** Opening The input block **

Lemma get_new_range_file_path_parsed key bucket object_key start end_ :
  parse_cache_key key = Ok (bucket, object_key) -> is_u64 start -> is_u64 end_ ->
  get_new_range_file_path key start end_ = sharded bucket object_key (new_range_file_name object_key start end_).
Proof.
  intros Hk Hs He. unfold get_new_range_file_path, get_sharded_path. rewrite Hk. cbn [mbind outcome_bind].
  destruct (validated_bucket bucket) as (Hbe & _ & Hbn); [by eapply parse_cache_key_Ok |].
  destruct (hash_levels object_key) as (H1 & H2 & H3 & H4).
  assert (Hx : forall s, all_chars is_lower_hex s = true -> all_chars is_name_char s = true)
    by (intros s; apply all_chars_impl; intros a Ha; by apply lower_hex_name).
  pose proof (range_suffix_name start end_ Hs He) as Hn.
  pose proof (sanitized_name object_key _ Hn) as Hf.
  assert (He' : is_empty_str (sanitize_object_key_for_filename object_key (range_suffix start end_ +:+ ".bin")) = false).
  { unfold sanitize_object_key_for_filename. destruct (_ <? _)%nat;
      [by destruct (blake3_hex object_key) | by destruct (percent_encode FRAGMENT object_key)]. }
  rewrite path_join_empty by done.
  assert (ends_with "/" bucket = false) as Hb.
  { apply not_true_iff_false. rewrite ends_with_spec. intros [t ->]. by rewrite all_chars_app, andb_comm in Hbn. }
  destruct (path_join_seg bucket _ Hbe Hb H1 (Hx _ H3)) as (-> & A2 & B2).
  destruct (path_join_seg _ _ A2 B2 H2 (Hx _ H4)) as (-> & A3 & B3).
  destruct (path_join_seg _ _ A3 B3 He' Hf) as (-> & _ & _).
  unfold sharded. rewrite <- !string_app_assoc. done.
Qed.

Lemma get_new_range_file_path_flat key start end_ :
  (forall p, parse_cache_key key <> Ok p) ->
  get_new_range_file_path key start end_ = (sanitize_cache_key_new key +:+ range_suffix start end_ +:+ ".bin")%string.
Proof.
  intros Hk. unfold get_new_range_file_path, get_sharded_path.
  destruct (parse_cache_key key) as [p | |]; [by destruct (Hk p) | done | done].
Qed.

** Closing The input block **

▶ Task goal
Give back, word for word, only the lines above from the line holding "assert (Hx : forall" to the line holding "false) as Hb.", both included.

▶ Exercise result
  assert (Hx : forall s, all_chars is_lower_hex s = true -> all_chars is_name_char s = true)
    by (intros s; apply all_chars_impl; intros a Ha; by apply lower_hex_name).
  pose proof (range_suffix_name start end_ Hs He) as Hn.
  pose proof (sanitized_name object_key _ Hn) as Hf.
  assert (He' : is_empty_str (sanitize_object_key_for_filename object_key (range_suffix start end_ +:+ ".bin")) = false).
  { unfold sanitize_object_key_for_filename. destruct (_ <? _)%nat;
      [by destruct (blake3_hex object_key) | by destruct (percent_encode FRAGMENT object_key)]. }
  rewrite path_join_empty by done.
  assert (ends_with "/" bucket = false) as Hb.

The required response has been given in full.